But What Does the Fool Say?

Erasmus, Adagia I.i.98:

“‘The fool says foolish things.”

Euripides, in his Bacchae, writes Μῶρα γὰρ μῶρος λέγει, that is the speech of the fool is foolish* [lit: for the fool says foolish things]. With just as many words, our prophet Esaias has produced the same sentiment. Seneca, in his letters to Lucilius, says that this became a proverb among the Greeks: ‘People’s speech was just as their life.’ It is not sufficiently clear of what sort this was, unless because a certain poem of this sort survives, celebrated by the Greeks:

Ἀνδρὸς χαρακτὴρ ἐκ λόγου γνωρίζεται,

that is,

a person’s character is revealed by their speech.

Democritus the philosopher (quoted in Diogenes Laertius) used to say that speech was εἴδωλον τοῦ βίου , that is, a miniature portrait of life, and was just like a certain shadow. Nothing more true than this could be said, because in no mirror is the figure of the body reflected better or more brightly refulgent than the image of the heart is represented in speech. Humans are distinguished by their speech not otherwise than bronze vessels are distinguished by the sound of their ring.”

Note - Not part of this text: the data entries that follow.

(* ===== verification/AsterParse.v ===== *)
(** * The HTML parser of Aster (kernel/aster.c, lines 43-44) *)

From S2P Require Import Prelude Cstr VelaText AsterDoc AsterCss.

(** [closep]: up to the closing tag [e], or to the end. *)
Fixpoint closep (p e : bytes) : bytes * bytes :=
  match p with
  | [] => ([], [])
  | c :: p' => if ci p e then ([], p) else let '(a, b) := closep p' e in (c :: a, b)
  end.

(** [while( *p&& *p!='>')p++;if( *p)p++;] *)
Definition skip_tag (p : bytes) : bytes := tail (until 62 p).

(** [while( *p&&!(p[0]=='-'&&p[1]=='-'&&p[2]=='>'))p++;if( *p)p+=3;] *)
Fixpoint skip_comment (p : bytes) : bytes :=
  match p with
  | [] => []
  | c :: p' =>
      if (c =? 45) && (head0 p' =? 45) && (head0 (tail p') =? 62) then drop 3 p else skip_comment p'
  end.

(** The local variables: the stack [st] of open elements, its height, the cursor. *)
Record parser := mk_parser { doc : AsterDocument; st : list Z; spn : Z; cur : bytes }.

(** [d->nodes[st[spn-1]]] *)
Definition top (s : parser) : option Z := rd (st s) (spn s - 1).

(** A run of text: a text node, and the title when it is the first of a title
    element. *)
Definition text_run (s : parser) : option parser :=
  let '(t, p) := run (fun c => negb (c =? 60)) (cur s) in
  t ← decode 768 t;
  match t with
  | [] => Some (mk_parser (doc s) (st s) (spn s) p)
  | _ =>
      '(r, d) ← stored (doc s) t;
      b ← top s;
      '(i, d) ← add d b ASTER_NODE_TEXT ASTER_TAG_UNKNOWN r;
      n ← rd (nodes d) b;
      let d := if (0 <=? i) && (tag n =? ASTER_TAG_TITLE) && (len (title d) =? 0) then set_title (cp 96 t) d else d in
      Some (mk_parser d (st s) (spn s) p)
  end.

(** [for(int i=spn-1;i>0;i--)if(d->nodes[st[i]].tag==t){spn=i;break;}] *)
Fixpoint close_loop (i : nat) (d : AsterDocument) (st : list Z) (spn t : Z) : option Z :=
  match i with
  | O => Some spn
  | S i' =>
      x ← rd st (Z.of_nat i);
      n ← rd (nodes d) x;
      if tag n =? t then Some (Z.of_nat i) else close_loop i' d st spn t
  end.

(** The name of a tag, blanks before it left out. *)
Definition tag_name (p : bytes) : bytes * bytes :=
  run (fun c => negb (sp c) && negb (c =? 62) && negb (c =? SLASH)) (past sp p).

Definition close_tag (s : parser) (p : bytes) : option parser :=
  let '(n, p) := tag_name p in
  spn' ← close_loop (Z.to_nat (spn s - 1)) (doc s) (st s) (spn s) (tagid n);
  Some (mk_parser (doc s) (st s) spn' (skip_tag p)).

(** [inl]: [break]. *)
Definition open_tag (s : parser) (p : bytes) : option (parser + parser) :=
  let '(n, p) := tag_name p in
  let t := tagid n in
  let '(a, p) := run (fun c => negb (c =? 62)) p in
  let trimmed := trim_end a in
  let self := head0 (rev trimmed) =? SLASH in
  let after := p in
  let p := tail p in
  b ← top s;
  '(idx, d) ← add (doc s) b ASTER_NODE_ELEMENT t no_range;
  if idx <? 0 then Some (inl (mk_parser d (st s) (spn s) p))
  else
    n ← rd (nodes d) idx;
    '(n, d) ← attrs d n a after;
    l ← wr (nodes d) idx n;
    let d := set_nodes l (node_count d) d in
    if t =? ASTER_TAG_STYLE then
      let '(body, e) := closep p (chars "</style") in
      d ← css_rules d body e;
      Some (inr (mk_parser d (st s) (spn s) (skip_tag e)))
    else if t =? ASTER_TAG_SCRIPT then
      let '(_, e) := closep p (chars "</script") in
      Some (inr (mk_parser d (st s) (spn s) (skip_tag e)))
    else if negb self && negb (voidtag t) && (spn s <? 48) then
      st' ← wr (st s) (spn s) idx;
      Some (inr (mk_parser d st' (spn s + 1) p))
    else Some (inr (mk_parser d (st s) (spn s) p)).

(** One turn of the loop of [aster_parse_html]. *)
Definition turn (s : parser) : option (parser + parser) :=
  match cur s with
  | [] => Some (inl s)
  | c :: p =>
      if negb (c =? 60) then s ← text_run s; Some (inr s)
      else if ci (cur s) (chars "<!--") then
        Some (inr (mk_parser (doc s) (st s) (spn s) (skip_comment (drop 4 (cur s)))))
      else if (head0 p =? 33) || (head0 p =? QUESTION) then
        Some (inr (mk_parser (doc s) (st s) (spn s) (skip_tag (cur s))))
      else if head0 p =? SLASH then s ← close_tag s (tail p); Some (inr s)
      else open_tag s p
  end.

Fixpoint parse_loop (fuel : nat) (s : parser) : option AsterDocument :=
  match fuel with
  | O => None
  | S f =>
      if ASTER_MAX_NODES <=? node_count (doc s) then Some (doc s)
      else
        r ← turn s;
        match r with
        | inl s => Some (doc s)
        | inr s => parse_loop f s
        end
  end.

(** The document, and whether it has more than its root.  [stack] is what the array
    of open elements held before. *)
Definition aster_parse_html (stack : list Z) (d : AsterDocument) (h : bytes) : option (Z * AsterDocument) :=
  d ← aster_document_init d;
  st ← wr stack 0 0;
  d ← parse_loop (S (length h)) (mk_parser d st 1 h);
  let d := if len (title d) =? 0 then set_title (cp 96 (chars "Untitled page")) d else d in
  Some (if 1 <? node_count d then 1 else 0, d).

*Note: The first rendering in Italics is the translation of Erasmus’ Latin translation of the Greek, and not a translation of the Greek itself; this is provided in the following brackets.


Stultus stulta loquitur. xcviii

Euripides in Bacchis, Μῶρα γὰρ μῶρος λέγει, id est Nam stulta stulti oratio est. Totidem verbis propheta noster Esaias eam sententiam extulit. Seneca ad Lucilium Apud Graecos, inquit, in proverbium cessit : Talis hominibus fuit oratio, qualis vita. Hoc cujusmodi fuerit parum liquet, nisi quod tale quoddam carmen extat, Graecis celebratum :

Ἀνδρὸς χαρακτὴρ ἐκ λόγου γνωρίζεται,

id est
Hominis figura oratione agnoscitur.

Democritus philosophus apud Laertium orationem εἴδωλον τοῦ βίου, id est vitae simulachrum, quandamque velut umbram esse dicebat. Qua quidem sententia nihil dici poterat verius. Nam nullo in speculo melius, expressiusque relucet figura corporis, quam in oratione pectoris imago repraesentatur. Neque secius homines ex sermone quam aerea vasa tinnitu dignoscuntur.